Perhaps the most covert manipulation of a supposedly free market by government is in equities.

Former Fed Chairman Alan Greenspan recognized the vital international flagship nature of the Dow Jones industrial index. He realized the index was merely a mathematical average based on market capitalization and that it could be influenced relatively easily by buying or selling large numbers of shares of the largest companies.

Greenspan assembled a team of major banks and brokerage houses to execute the market transactions, which were further camouflaged by use of nominee names. They are known as the Plunge Protection Team.

A refinement was to issue orders in the highly leveraged futures markets. This leverage greatly increased influence on spot prices.

Knowing this, the bottoming of the Dow in March 2009, its "hovering," despite selling pressure around the key 8,000 level and, more recently, its seemingly being "nudged" through the 10,000 level appeared to indicate a powerful hidden hand.

The government makes no secret of manipulating interest rates, Treasury securities prices, mortgages and housing. Coy about gold price manipulation, it is decidedly covert about any manipulation of equities. Little wonder that the Fed resists strongly the congressional audit proposed by Ron Paul.
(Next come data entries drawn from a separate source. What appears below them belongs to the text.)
(** The end of [run], from [clearcmts()] on. *)
Definition run_finish (e : env) (u : ui) : M unit :=
  clearcmts;;
  listloaded;;
  show_wait_box;;
  autoWait u;;
  mapinexports e;;
  hide_wait_box;;
  msg (str "All done" ++ [LF]).

(** [run(arg)]; the argument is not read. *)
Definition run (e : env) (u : ui) : M unit :=
  let! old := run_restore e in
  (if decide (old ≠ 0) then
     msg (str "Detected " ++ str (pretty old) ++
          str " previous loaded files" ++ [LF]);;
     listloaded
   else ret tt);;
  match askbuttons_r u with
  | ASKBTN_CANCEL => ret tt
  | ASKBTN_NO =>
      match AskUsingForm_r u with
      | None => ret tt
      | Some path =>
          let! imports := get_import_module_qty in
          for_loop imports 0%nat (λ i _, run_import e u path i) tt;;
          run_finish e u
      end
  | ASKBTN_YES =>
      match askfile_r u with
      | Some ptr =>
          let! i := load e ptr in
          if decide (i = -1) then
            warning (str "Failed to load file" ++ [LF])
          else if decide (i = -2) then
            warning (str "File is already loaded" ++ [LF])
          else ret tt
      | None => ret tt
      end;;
      run_finish e u
  end.

(** ** Definitions for the statements *)

Definition is_digit (c : ascii) : Prop := c ∈ str "0123456789".

Definition annotate (ea : ea_t) (c : text) (w : world) : world :=
  mk_world (loadedbase w) (loadedend w) (heap w)
    (mk_idb (segs (db w)) (funcs (db w)) (names (db w))
       (import_modules (db w)) (<[ea := c]> (cmts (db w))))
    (trace w ++ [Ev_set_cmt ea c]).

Definition annotate_import (base full : text) (imp : import_t) (w : world)
    : world :=
  match imp_name imp with
  | Some nm =>
      if decide (base `prefix_of` nm)
      then annotate (imp_ea imp) (str "import -> " ++ full) w
      else w
  | None => w
  end.

Definition annotate_all (base full : text) (l : list import_t) (w : world)
    : world :=
  foldl (λ w imp, annotate_import base full imp w) w l.

(** The split the truncation amounts to, on the name as a value: the text
    before the last underscore and the digits after it. *)
Definition numeric_suffix (nm : text) : option (text * text) :=
  match C.strrchr nm "_"%char with
  | Some i =>
      if bool_decide (Forall is_digit (drop (S i) nm))
      then Some (take i nm, drop (S i) nm)
      else None
  | None => None
  end.

Definition add_event (ev : event) (w : world) : world :=
  mk_world (loadedbase w) (loadedend w) (heap w) (db w) (trace w ++ [ev]).

Definition sweep_func (nfuncs i : nat) (w : world) : world :=
  let w1 := if decide (i mod 5 = 0)%nat
            then add_event (Ev_replace_wait_box i nfuncs) w else w in
  match funcs (db w) !! i with
  | Some (Some f) =>
      match names (db w) !! startEA f with
      | Some n =>
          if nm_public n then
            match numeric_suffix (nm_text n) with
            | Some (base, _) =>
                annotate_all base (nm_text n)
                  (concat (import_modules (db w))) w1
            | None => w1
            end
          else w1
      | None => w1
      end
  | _ => w1
  end.

(** The names of the database are strings that leave room, in a buffer of
    [MAXSTR] bytes, for the ten characters "import -> " and a terminator.
    (The SDK has names of 511 characters at most and [MAXSTR] is 1024.) *)
Definition names_ok (e : env) (d : idb) : Prop :=
  ∀ ea n, names d !! ea = Some n →
    C.cstring (nm_text n) ∧ (length (nm_text n) + 10 < MAXSTR e)%nat.

(** Two worlds that differ in comments and log only. *)
Definition same_tables (w w' : world) : Prop :=
  loadedbase w' = loadedbase w ∧ loadedend w' = loadedend w ∧
  heap w' = heap w ∧ segs (db w') = segs (db w) ∧
  funcs (db w') = funcs (db w) ∧ names (db w') = names (db w) ∧
  import_modules (db w') = import_modules (db w).

Definition sweep (w : world) : world :=
  let nfuncs := length (funcs (db w)) in
  foldl (λ w i, sweep_func nfuncs i w) w (seq 0 nfuncs).

(** The calls of [set_cmt] that the imports [l] get for the function named
    [full], cut to [base]. *)
Definition import_events (base full : text) (l : list import_t)
    : list event :=
  omap (λ imp,
          match imp_name imp with
          | Some nm =>
              if decide (base `prefix_of` nm)
              then Some (Ev_set_cmt (imp_ea imp) (str "import -> " ++ full))
              else None
          | None => None
          end) l.

(** The calls that [mapinexports] logs for function number [i]. *)
Definition func_events (d : idb) (nfuncs i : nat) : list event :=
  (if decide (i mod 5 = 0)%nat then [Ev_replace_wait_box i nfuncs] else [])
  ++ match funcs d !! i with
     | Some (Some f) =>
         match names d !! startEA f with
         | Some n =>
             if nm_public n then
               match numeric_suffix (nm_text n) with
               | Some (base, _) =>
                   import_events base (nm_text n) (concat (import_modules d))
               | None => []
               end
             else []
         | None => []
         end
     | _ => []
     end.

(** Every comment of [w'] was in [w] or was set by a call of [evs]. *)
Definition cmts_logged (w w' : world) (evs : list event) : Prop :=
  ∀ ea c, cmts (db w') !! ea = Some c →
          cmts (db w) !! ea = Some c ∨ Ev_set_cmt ea c ∈ evs.

(** The nodes at [locs], linked from [p] to [q], hold the file names [fs]. *)
Fixpoint lseg (h : gmap positive (option _imports)) (p : option ptr)
    (locs : list loc) (fs : list text) (q : option ptr) : Prop :=
  match locs, fs with
  | [], [] => p = q
  | l :: locs', f :: fs' =>
      p = Some (heap_addr l) ∧ C.cstring f ∧
      ∃ nx, h !! l = Some (Some (mk_imports nx (f ++ [C.NUL]))) ∧
            lseg h nx locs' fs' q
  | _, _ => False
  end.

Definition last_ptr (locs : list loc) : ptr :=
  match last locs with
  | Some l => heap_addr l
  | None => loadedbase_addr
  end.

(** The list that starts at [loadedbase.next] holds the file names [fs],
    in this order, and [loadedend] points to its last node. *)
Definition registry (w : world) (fs : list text) : Prop :=
  ∃ locs, lseg (heap w) (next (loadedbase w)) locs fs None ∧
          NoDup locs ∧ loadedend w = last_ptr locs.

Definition add_events (evs : list event) (w : world) : world :=
  mk_world (loadedbase w) (loadedend w) (heap w) (db w) (trace w ++ evs).

Definition dep_text (fn : text) : text := [LF] ++ str "dep: " ++ fn ++ [LF].

(** What the body of the segment loop of [load] does to segment [n]. *)
Definition mark_segment (fn : text) (n : nat) (w : world) : world :=
  match default None (segs (db w) !! n) with
  | Some s =>
      match segm_name s, segm_cmt s, C.strrchr fn "\"%char with
      | Some _, None, Some i =>
          mk_world (loadedbase w) (loadedend w) (heap w)
            (mk_idb
               (<[n := Some (mk_segment (Some (drop (S i) fn))
                                        (Some (dep_text fn)))]> (segs (db w)))
               (funcs (db w)) (names (db w)) (import_modules (db w))
               (cmts (db w)))
            (trace w ++ [Ev_set_segm_name n (drop (S i) fn);
                         Ev_set_segment_cmt n (dep_text fn)])
      | _, _, _ => w
      end
  | None => w
  end.

Definition mark_from (fn : text) (i n : nat) (w : world) : world :=
  foldl (λ w k, mark_segment fn k w) w (seq i n).

Definition is_seg_event (ev : event) : Prop :=
  match ev with
  | Ev_set_segm_name _ _ | Ev_set_segment_cmt _ _ => True
  | _ => False
  end.

(** [w'] differs from [w] in segments only, by calls that name or comment
    a segment. *)
Definition seg_step (w w' : world) : Prop :=
  loadedbase w' = loadedbase w ∧ loadedend w' = loadedend w ∧
  heap w' = heap w ∧ funcs (db w') = funcs (db w) ∧
  names (db w') = names (db w) ∧
  import_modules (db w') = import_modules (db w) ∧
  cmts (db w') = cmts (db w) ∧
  ∃ evs, trace w' = trace w ++ evs ∧ Forall is_seg_event evs.

(** The world [load] leaves when every step until the segment loop went
    well, for the handles [li] and [ll]. *)
Definition host_loaded (e : env) (fn : text) (li ll : handle) (w : world)
    : world :=
  mk_world (loadedbase w) (loadedend w)
    (<[fresh (dom (heap w)) := None]> (heap w))
    (load_nonbinary_file_r e fn (db w)).2
    (trace w ++
     [Ev_open_linput fn li; Ev_build_loaders_list li ll;
      Ev_malloc (sizeof_imports + (length fn + 1)) (fresh (dom (heap w)));
      Ev_load_nonbinary_file fn true]).

Definition segments_marked (e : env) (fn : text) (li ll : handle) (w : world)
    : world :=
  mark_from fn 0 (length (segs (load_nonbinary_file_r e fn (db w)).2))
    (host_loaded e fn li ll w).

(** Every step of [load] before the segment loop goes well. *)
Definition load_can_succeed (e : env) (fn : text) (li ll : handle) (w : world)
    : Prop :=
  open_linput_r e fn = Some li ∧ build_loaders_list_r e li = Some ll ∧
  malloc_r e (heap w) (sizeof_imports + (length fn + 1)) = true ∧
  (load_nonbinary_file_r e fn (db w)).1 = true.

Definition listloaded_line (f : text) : event :=
  Ev_msg (str ">>>> '" ++ f ++ str "'" ++ [LF]).

Definition listloaded_header : event :=
  Ev_msg (str "--------------------------" ++ [LF] ++
          str "Currently loaded files:" ++ [LF] ++
          str "--------------------------" ++ [LF]).

Global Instance ptr_eq_dec : EqDecision ptr.
Proof. solve_decision. Defined.

Global Instance event_eq_dec : EqDecision event.
Proof. solve_decision. Defined.

(** How many times the call [ev] is in the log [evs]. *)
Definition count_event (ev : event) (evs : list event) : nat :=
  length (filter (λ x, x = ev) evs).

(** Each handle or block that the calls of [evs] acquire is released by
    exactly one call of [evs]. *)
Definition released_once (evs : list event) : Prop :=
  (∀ f li, Ev_open_linput f li ∈ evs →
           count_event (Ev_close_linput li) evs = 1%nat) ∧
  (∀ li ll, Ev_build_loaders_list li ll ∈ evs →
            count_event (Ev_free_loaders_list ll) evs = 1%nat) ∧
  (∀ sz p, Ev_malloc sz p ∈ evs → count_event (Ev_free p) evs = 1%nat).

(** One of the steps of [load] after the check of the list fails: the file
    does not open, no loader takes it, there is no memory for the node, or
    the database refuses the file. *)
Definition load_fails (e : env) (fn : text) (w : world) : Prop :=
  match open_linput_r e fn with
  | None => True
  | Some li =>
      match build_loaders_list_r e li with
      | None => True
      | Some ll =>
          malloc_r e (heap w) (sizeof_imports + (length fn + 1)) = false ∨
          (load_nonbinary_file_r e fn (db w)).1 = false
      end
  end.

(** The wording of the specification: a name is cut when its last
    underscore is followed by one decimal digit at least, and by nothing
    else. *)
Definition claimed_candidate (nm : text) : Prop :=
  ∃ base suf, nm = base ++ "_"%char :: suf ∧ ("_"%char ∉ suf) ∧
              suf ≠ [] ∧ Forall is_digit suf.


(** The segment comments are strings, and none is the bare six bytes of the
    prefix (for such a comment [run] copies no byte into the node). *)
Definition comments_ok (d : idb) : Prop :=
  ∀ i s c, segs d !! i = Some (Some s) → segm_cmt s = Some c →
           C.cstring c ∧ c ≠ [LF] ++ str "dep: ".

(** The sweep has a reason to set the comment [c] at [ea]: [c] is the text
    for a public function whose name ends in an underscore and digits, and
    [ea] is a named import that the name's text before that underscore is a
    prefix of. *)
Definition annotated_by (d : idb) (ea : ea_t) (c : text) : Prop :=
  ∃ i f n base suf mdl imp inm,
    funcs d !! i = Some (Some f) ∧ names d !! startEA f = Some n ∧
    nm_public n = true ∧ nm_text n = base ++ "_"%char :: suf ∧
    Forall is_digit suf ∧ mdl ∈ import_modules d ∧ imp ∈ mdl ∧
    imp_ea imp = ea ∧ imp_name imp = Some inm ∧ base `prefix_of` inm ∧
    c = str "import -> " ++ nm_text n.

(** ** Definitions for the further properties *)

(** What [set_cmt(ea, "", true)] leaves of the world. *)
Definition wipe (ea : ea_t) (w : world) : world :=
  mk_world (loadedbase w) (loadedend w) (heap w)
    (mk_idb (segs (db w)) (funcs (db w)) (names (db w))
       (import_modules (db w)) (delete ea (cmts (db w))))
    (trace w ++ [Ev_set_cmt ea []]).

Definition wipe_all (l : list import_t) (w : world) : world :=
  foldl (λ w imp, wipe (imp_ea imp) w) w l.

(** The addresses of the import entries of all modules. *)
Definition import_addresses (d : idb) : list ea_t :=
  imp_ea <$> concat (import_modules d).

(** The table of comments after one call of the log, as [set_cmt] leaves
    it; the other calls do not touch it. *)
Definition replay_cmt (m : gmap Z text) (ev : event) : gmap Z text :=
  match ev with
  | Ev_set_cmt ea c => if decide (c = []) then delete ea m else <[ea := c]> m
  | _ => m
  end.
Some might argue that it is the job of government to raise national morale, even by market manipulation. However, investors should be aware of reality.

Over time, playing games with market transactions in an attempt to influence, if not exploit, free markets is a bad thing.

Healthy financial markets demand trust in a level playing field in order to function properly and contribute to the economy. While government manipulation might yield short-term political gains, it will eventually destroy trust and damage the national interest.